Stored data
★ ★ ★ ★ ★
(* ===== verification/HistoryPage.v ===== *)
(** * Pages of current documents

    [current_document_page] of [History.v] follows the pointers of a collection in
    pages bounded in rows and in bytes, the bytes of the history rows included. *)

From Stdlib Require Import ZArith Lia Strings.Byte.
From stdpp Require Import prelude gmap strings sorting.
From S2P Require Import Prelude Bytes Ordered Text StorageTrait Pagedb PagedbMem History HistorySpec.

Local Open Scope Z_scope.

Section pages.
Context {S : Type} `{StorageLaws S} {V Fields : Type} `{BodyCodec V Fields}.
Context (coll : bytes) (A : Docs) (s : S).
Hypothesis Hr : represents (contents s) coll A.

(** Every pointer row of the collection is that of a document. *)
Definition pointers_valid : Prop :=
  ∀ k b, contents s LatestVersion !! k = Some b → starts_with (coll_prefix coll) k = true →
    ∃ id, valid_id id ∧ k = latest_version_key coll id.
Hypothesis Hp : pointers_valid.

Definition pointer_rows (after : option bytes) : list KvPair :=
  st_rows_after (contents s) LatestVersion (coll_prefix coll) after.

(** The history row a pointer row names, and the bytes of both. *)
Definition named_row (row : KvPair) : KvPair :=
  (row.1 ++ x00 :: row.2, default [] (contents s DocumentHistory !! (row.1 ++ x00 :: row.2))).
Definition read_cost (rows : list KvPair) : Z :=
  foldr (λ row n, row_bytes row + row_bytes (named_row row) + n) 0 rows.

(** What a page lists for a pointer row: the document, with the fields of its current version. *)
Definition listed (row : KvPair) (e : bytes * bytes * Fields) : Prop :=
  ∃ v, e.1.1 = row.1 ∧ row.1 = latest_version_key coll e.1.2 ∧ valid_id e.1.2 ∧
    current (versions A e.1.2) = Some v ∧ body_fields (dv_body v) = Ok e.2.

(** A pointer row names the last version of its document, which is live. *)
Lemma pointer_row_spec k b :
  contents s LatestVersion !! k = Some b → starts_with (coll_prefix coll) k = true →
  ∃ id t v, valid_id id ∧ k = latest_version_key coll id ∧ b = fmt_dec20 t ∧ i64_ok t ∧
    current (versions A id) = Some v ∧ is_live v = true ∧ k ++ x00 :: b = doc_key coll id t ∧
    ∃ h, contents s DocumentHistory !! doc_key coll id t = Some h ∧ decode_value h = Ok v.
Proof using Hr Hp.
  intros Hk Hc. destruct (Hp k b Hk Hc) as (id & Hid & ->). rewrite (rep_pointer _ _ _ Hr id Hid) in Hk.
  unfold pointer in Hk. destruct (last (versions A id)) as [[t v]|] eqn:Hl; [|done].
  destruct (is_live v) eqn:Hv; [|done]. injection Hk as <-.
  assert ((t, v) ∈ versions A id) as Hin by (by apply last_Some_elem_of).
  destruct (versions_id A (rep_docs _ _ _ Hr) id t v Hin) as (_ & _ & Ht).
  exists id, t, v. split_and!; try done.
  - unfold current. by rewrite Hl, Hv.
  - by rewrite doc_key_split.
  - by apply (rep_versions _ _ _ Hr).
Qed.

(** The first row that a prefix finds is the row of that key, where there is one. *)
Lemma first_of_key ns k v : contents s ns !! k = Some v →
  ∃ rows, st_rows_after (contents s) ns k None = (k, v) :: rows.
Proof.
  intros Hk. rewrite st_rows_after_None.
  assert ((k, v) ∈ st_scan_prefix (contents s) ns k) as Hin
    by (apply elem_of_st_scan_prefix; split; [apply starts_with_spec; exists []; by rewrite app_nil_r|done]).
  pose proof (st_scan_prefix_sorted (contents s) ns k) as Hs.
  destruct (st_scan_prefix (contents s) ns k) as [|[k' v'] rows] eqn:Hrows; [set_solver|].
  apply elem_of_cons in Hin as [[= <- <-]|Hin]; [by eexists|]. exfalso.
  apply StronglySorted_inv in Hs as [_ Hall]. rewrite Forall_forall in Hall. specialize (Hall _ Hin). simpl in Hall.
  assert ((k', v') ∈ st_scan_prefix (contents s) ns k) as Hk' by (rewrite Hrows; set_solver).
  apply elem_of_st_scan_prefix in Hk' as [Hst _]. apply starts_with_spec in Hst as [r ->].
  revert Hall. unfold bytes_lt. rewrite <-(app_nil_r k) at 2. rewrite bytes_cmp_app. by destruct r.
Qed.

Lemma current_step max_bytes used (result page : CurrentDocumentPage) k b rest :
  contents s LatestVersion !! k = Some b → starts_with (coll_prefix coll) k = true →
  0 ≤ used ≤ max_bytes →
  current_rows s coll max_bytes used result ((k, b) :: rest) = Ok page →
  page = result ∧ cp_last_key result ≠ None ∨
  ∃ e used', listed (k, b) e ∧ used' = used + row_bytes (k, b) + row_bytes (named_row (k, b)) ∧
    0 ≤ used' ≤ max_bytes ∧
    current_rows s coll max_bytes used' (mkPage (cp_entries result ++ [e]) (Some k)) rest = Ok page.
Proof using Hr Hp.
  intros Hk Hc Hu Hrow. destruct (pointer_row_spec k b Hk Hc) as (id & t & v & Hid & -> & -> & Ht & Hcur & Hv & Hkey & h & Hh & Hd).
  cbn [current_rows] in Hrow.
  assert (drop (length (coll_prefix coll)) (latest_version_key coll id) = id) as Hdrop.
  { unfold latest_version_key. rewrite app_assoc. apply drop_app_length. }
  rewrite Hdrop in Hrow. unfold from_utf8 at 1 in Hrow. rewrite (proj2 Hid), dec20_utf8 in Hrow. cbn [ok_or rbind] in Hrow.
  rewrite trim_fmt_dec20, parse_fmt_dec20 in Hrow by done. cbn [ok_or rbind] in Hrow.
  unfold versioned_doc_key in Hrow. rewrite bool_decide_false in Hrow by apply Hid. cbn [rbind] in Hrow.
  set (remaining := saturating_sub_u64 _ _) in Hrow.
  assert (0 ≤ remaining) as Hrem by (unfold remaining, saturating_sub_u64; lia).
  destruct (se_scan_prefix_from_budgeted s DocumentHistory (doc_key coll id t) None 1 remaining) as [hist|e] eqn:Hscan.
  2:{ left. destruct (bool_decide (e = Backpressure)); cbn [andb] in Hrow; [|done].
      destruct (bool_decide (cp_last_key result ≠ None)) eqn:Hb; [|done]. apply bool_decide_eq_true in Hb. by injection Hrow as <-. }
  right. apply scan_prefix_from_budgeted_ok in Hscan as [Hbudget Hempty]; [|lia|done].
  destruct (first_of_key _ _ _ Hh) as [rows Hrows]. rewrite Hrows in Hbudget, Hempty.
  destruct (ps_entries hist) as [|[k' v'] more] eqn:He; [by specialize (Hempty eq_refl)|].
  pose proof (bo_prefix _ _ _ _ Hbudget) as Hpre. rewrite He in Hpre. destruct Hpre as [? [= <- <- _]].
  rewrite bool_decide_true, Hd in Hrow by done. cbn [rbind] in Hrow. rewrite Hv in Hrow.
  destruct (body_fields (dv_body v)) as [fields|] eqn:Hf; [|done]. cbn [rbind] in Hrow.
  assert (named_row (latest_version_key coll id, fmt_dec20 t) = (doc_key coll id t, h)) as Hn
    by (unfold named_row; cbn [fst snd]; by rewrite Hkey, Hh).
  exists (latest_version_key coll id, id, fields), (used + row_bytes (latest_version_key coll id, fmt_dec20 t) + row_bytes (doc_key coll id t, h)).
  rewrite Hn. split_and!; [by exists v|done|..|done].
  - unfold row_bytes. lia.
  - pose proof (bo_bytes _ _ _ _ Hbudget) as Hb. rewrite He in Hb. cbn [rows_bytes foldr] in Hb. fold (rows_bytes more) in Hb.
    pose proof (rows_bytes_nonneg more). assert (0 < row_bytes (doc_key coll id t, h)).
    { unfold row_bytes, doc_key. cbn [fst snd]. rewrite !length_app. cbn [length bs]. lia. }
    unfold remaining, saturating_sub_u64 in Hb. lia.
Qed.

Lemma current_rows_spec max_bytes used (result page : CurrentDocumentPage) rows :
  (∀ k b, (k, b) ∈ rows → contents s LatestVersion !! k = Some b ∧ starts_with (coll_prefix coll) k = true) →
  0 ≤ used ≤ max_bytes →
  current_rows s coll max_bytes used result rows = Ok page →
  ∃ taken left es, rows = taken ++ left ∧ cp_entries page = cp_entries result ++ es ∧ Forall2 listed taken es ∧
    cp_last_key page = next_cursor (cp_last_key result) taken ∧ used + read_cost taken ≤ max_bytes ∧
    (cp_last_key page = None → rows = []).
Proof using Hr Hp.
  revert used result. induction rows as [|[k b] rows IH]; intros used result Hrows Hu Hrun.
  { injection Hrun as <-. exists [], [], []. split_and!; rewrite ?app_nil_r; try done. unfold read_cost. simpl. lia. }
  destruct (Hrows k b) as [Hk Hc]; [set_solver|].
  apply current_step in Hrun as [[-> Hne]|(e & used' & He & Hused & Hu' & Hrun)]; [|..|done|done|done].
  - exists [], ((k, b) :: rows), []. split_and!; rewrite ?app_nil_r; try done. unfold read_cost. simpl. lia.
  - apply IH in Hrun as (taken & left & es & -> & Hes & Hall & Hlast & Hcost & _); [|intros; apply Hrows; set_solver|done].
    simpl in Hes, Hlast. exists ((k, b) :: taken), left, (e :: es). split_and!; [done| |by constructor| | |].
    + by rewrite Hes, <-app_assoc.
    + rewrite Hlast. unfold next_cursor. rewrite last_cons. by destruct (last taken).
    + cbn [read_cost foldr]. fold (read_cost taken). lia.
    + rewrite Hlast. unfold next_cursor. by destruct (last taken).
Qed.

(** C39: a page of current documents lists, in the order of the keys, the live documents
    that follow its cursor, each with the fields of its current version; its last key is
    the cursor of exactly the documents left, it is empty only when none is left, and
    the rows read for it stay within both budgets. *)
Theorem current_page_lists (after : option bytes) (max_records max_bytes : Z) (page : CurrentDocumentPage) :
  0 < max_records → 0 ≤ max_bytes →
  current_document_page s coll after max_records max_bytes = Ok page →
  ∃ taken, pointer_rows after = taken ++ pointer_rows (next_cursor after taken) ∧
    Forall2 listed taken (cp_entries page) ∧ cp_last_key page = fst <$> last taken ∧
    Z.of_nat (length taken) ≤ max_records ∧ read_cost taken ≤ max_bytes ∧
    (cp_last_key page = None → pointer_rows after = []).
Proof using Hr Hp.
  intros Hmr Hmb Hpage. unfold current_document_page in Hpage.
  destruct (se_scan_prefix_from_budgeted s LatestVersion (coll_prefix coll) after max_records max_bytes) as [scan|e] eqn:Hscan; [|done].
  cbn [rbind] in Hpage. apply scan_prefix_from_budgeted_ok in Hscan as [Hb He]; [|done..].
  fold (pointer_rows after) in Hb, He. destruct (bo_prefix _ _ _ _ Hb) as [rest Hrows].
  apply current_rows_spec in Hpage as (taken & left & es & Htaken & Hes & Hall & Hlast & Hcost & Hnone); [| |lia].
  2:{ intros k b Hin. assert ((k, b) ∈ pointer_rows after) as (Hs & _ & Hk)%elem_of_st_rows_after; [|done].
      rewrite Hrows. set_solver. }
  exists taken. simpl in Hes. rewrite Hes. split_and!.
  - assert (pointer_rows after = taken ++ left ++ rest) as Hsplit by (by rewrite Hrows, Htaken, app_assoc).
    rewrite Hsplit. f_equal. symmetry. by apply rows_after_cursor.
  - done.
  - rewrite Hlast. unfold next_cursor. simpl. by destruct (last taken) as [[]|].
  - pose proof (bo_records _ _ _ _ Hb) as Hrec. rewrite Htaken, length_app in Hrec. lia.
  - lia.
  - intros Hn. by apply He, Hnone.
Qed.
End pages.
(* ===== verification/IndexDefs.v ===== *)
(** * Index definitions and what an index holds for a row

    [src/nodedb-lite/src/index/catalog.rs] and [document.rs]: definitions of secondary
    indexes, the values an index takes from a document and the entry keys of a
    document.  Expressions, the coerced comparison of values, Unicode lowercase and the
    stored form of a definition are of other crates and of the standard library's
    tables; they are the operations of the class [IndexOps]. *)

From Stdlib Require Import ZArith Lia Strings.Byte.
From stdpp Require Import prelude gmap strings sorting.
From S2P Require Import Prelude Bytes Ordered Text StorageTrait IndexKey SortedKeys.

Local Open Scope Z_scope.

(** ** Definitions *)

Inductive IndexEngine := EDocument | EStrict | EKeyValue.

#[global] Instance IndexEngine_eq_dec : EqDecision IndexEngine.
Proof. solve_decision. Defined.

Record IndexPredicate (E : Type) := mkPredicate { ip_sql : bytes; ip_expr : E }.
Arguments mkPredicate {E}.
Arguments ip_sql {E}.
Arguments ip_expr {E}.

Record IndexDef (E : Type) := mkIndexDef {
  ix_name : bytes;
  ix_collection : bytes;
  ix_path : bytes;
  ix_unique : bool;
  ix_case_insensitive : bool;
  ix_is_array : bool;
  ix_predicate : option (IndexPredicate E);
  ix_engine : IndexEngine
}.
Arguments mkIndexDef {E}.
Arguments ix_name {E}.
Arguments ix_collection {E}.
Arguments ix_path {E}.
Arguments ix_unique {E}.
Arguments ix_case_insensitive {E}.
Arguments ix_is_array {E}.
Arguments ix_predicate {E}.
Arguments ix_engine {E}.

(** What the index layer uses of other crates. *)
Class IndexOps (O E : Type) := {
  eq_coerced : Value O → Value O → bool;
  expr_eval : E → Value O → option (Value O);
  expr_parse : bytes → option E;
  str_lowercase : bytes → bytes;
  def_to_msgpack : IndexDef E → option bytes;
  def_from_msgpack : bytes → option (IndexDef E);
  sorted_to_msgpack : SortedIndexDef → option bytes;
  sorted_from_msgpack : bytes → option SortedIndexDef
}.

Definition field_spec (path : bytes) (is_array : bool) : bytes :=
  if is_array then path ++ bs "[]" else path.

(** [str::strip_suffix]. *)
Definition strip_suffix (suffix s : bytes) : option bytes :=
  reverse <$> strip_prefix (reverse suffix) (reverse s).

Definition canonical_field (field : bytes) : bytes * bool :=
  let '(field, is_array) :=
    match strip_suffix (bs "[]") field with
    | Some inner => (inner, true)
    | None => (field, false)
    end in
  (if starts_with (bs "$") field then field else bs "$." ++ field, is_array).

Definition default_index_name (collection field : bytes) : bytes :=
  bs "idx_" ++ collection ++ bs "_" ++ field.

Definition entry_prefix {E} (def : IndexDef E) : bytes := index_prefix (ix_collection def) (ix_name def).

Definition def_field_spec {E} (def : IndexDef E) : bytes := field_spec (ix_path def) (ix_is_array def).

(** ** Paths *)

(** [str::trim_start_matches] of one character. *)
Fixpoint trim_start (c : byte) (s : bytes) : bytes :=
  match s with
  | [] => []
  | b :: rest => if decide (b = c) then trim_start c rest else s
  end.

(** [str::split] at one character: the segments, at least one. *)
Fixpoint split_at (c : byte) (s : bytes) : list bytes :=
  match s with
  | [] => [[]]
  | b :: rest =>
      if decide (b = c) then [] :: split_at c rest
      else match split_at c rest with
           | seg :: segs => (b :: seg) :: segs
           | [] => [[b]]
           end
  end.

Definition DOLLAR : byte := x24.
Definition DOT : byte := x2e.

Section ops.
Context {O E : Type} `{VC : ValueCodec O} `{IO : IndexOps O E}.

Fixpoint field_walk (current : Value O) (segments : list bytes) : option (Value O) :=
  match segments with
  | [] => Some current
  | segment :: rest =>
      match current with
      | VObject map => let* next := map !! segment in field_walk next rest
      | _ => None
      end
  end.

Definition field_at (row : Value O) (path : bytes) : option (Value O) :=
  let path := trim_start DOT (trim_start DOLLAR path) in
  if bool_decide (path = []) then Some row else field_walk row (split_at DOT path).

(** ** What an index holds *)

Definition predicate_parse (sql : bytes) : res (IndexPredicate E) :=
  let? expr := ok_or (expr_parse sql) BadRequest in Ok (mkPredicate sql expr).

Definition predicate_matches (p : IndexPredicate E) (row : Value O) : bool :=
  match expr_eval (ip_expr p) row with Some (VBool true) => true | _ => false end.

Definition fold_case (def : IndexDef E) (value : Value O) : Value O :=
  match value with
  | VString s => if ix_case_insensitive def then VString (str_lowercase s) else value
  | other => other
  end.

Definition indexable (value : Value O) : bool :=
  match value with VNull | VArray _ | VObject _ => false | _ => true end.

Definition index_values (def : IndexDef E) (row : Value O) : list (Value O) :=
  if match ix_predicate def with Some p => negb (predicate_matches p row) | None => false end then []
  else
    match field_at row (ix_path def) with
    | None => []
    | Some (VArray items) =>
        if ix_is_array def then fold_case def <$> filter (λ v, indexable v = true) items else []
    | Some v => if indexable v then [fold_case def v] else []
    end.

Definition entry_keys (def : IndexDef E) (doc_id : bytes) (row : Value O) : gset bytes :=
  let prefix := entry_prefix def in
  list_to_set ((λ encoded, entry_key prefix encoded doc_id) <$> (index_values def row ≫= encode_coercible)).

Definition matches_probe (def : IndexDef E) (row probe : Value O) : bool :=
  match field_at row (ix_path def) with
  | None => false
  | Some field => eq_coerced (fold_case def field) (fold_case def probe)
  end.

(** The mode of a CRDT row write. *)
Inductive CrdtRowWrite := Upsert | SetFields.

(** The fields are given as values: [loro_value_to_value] converts each. *)
Definition predicted_row (base : option (Value O)) (mode : CrdtRowWrite) (fields : list (bytes * Value O)) : Value O :=
  let map := match mode, base with
             | SetFields, Some (VObject map) => map
             | _, _ => ∅
             end in
  VObject (foldl (λ map f, <[f.1 := f.2]> map) map fields).

(** ** Stored definitions *)

Definition def_encode (def : IndexDef E) : res bytes := ok_or (def_to_msgpack def) Serialization.
Definition def_decode (b : bytes) : res (IndexDef E) := ok_or (def_from_msgpack b) Corrupted.
Definition sorted_encode (def : SortedIndexDef) : res bytes := ok_or (sorted_to_msgpack def) Serialization.
Definition sorted_decode (b : bytes) : res SortedIndexDef := ok_or (sorted_from_msgpack b) Corrupted.
End ops.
★ ★ ★ ★ ★
Task goal. Repeat the data word for word, starting at its first line and stopping after the line that contains "(** The history".

Answer to the exercise.
(* ===== verification/HistoryPage.v ===== *)
(** * Pages of current documents

    [current_document_page] of [History.v] follows the pointers of a collection in
    pages bounded in rows and in bytes, the bytes of the history rows included. *)

From Stdlib Require Import ZArith Lia Strings.Byte.
From stdpp Require Import prelude gmap strings sorting.
From S2P Require Import Prelude Bytes Ordered Text StorageTrait Pagedb PagedbMem History HistorySpec.

Local Open Scope Z_scope.

Section pages.
Context {S : Type} `{StorageLaws S} {V Fields : Type} `{BodyCodec V Fields}.
Context (coll : bytes) (A : Docs) (s : S).
Hypothesis Hr : represents (contents s) coll A.

(** Every pointer row of the collection is that of a document. *)
Definition pointers_valid : Prop :=
  ∀ k b, contents s LatestVersion !! k = Some b → starts_with (coll_prefix coll) k = true →
    ∃ id, valid_id id ∧ k = latest_version_key coll id.
Hypothesis Hp : pointers_valid.

Definition pointer_rows (after : option bytes) : list KvPair :=
  st_rows_after (contents s) LatestVersion (coll_prefix coll) after.

(** The history row a pointer row names, and the bytes of both. *)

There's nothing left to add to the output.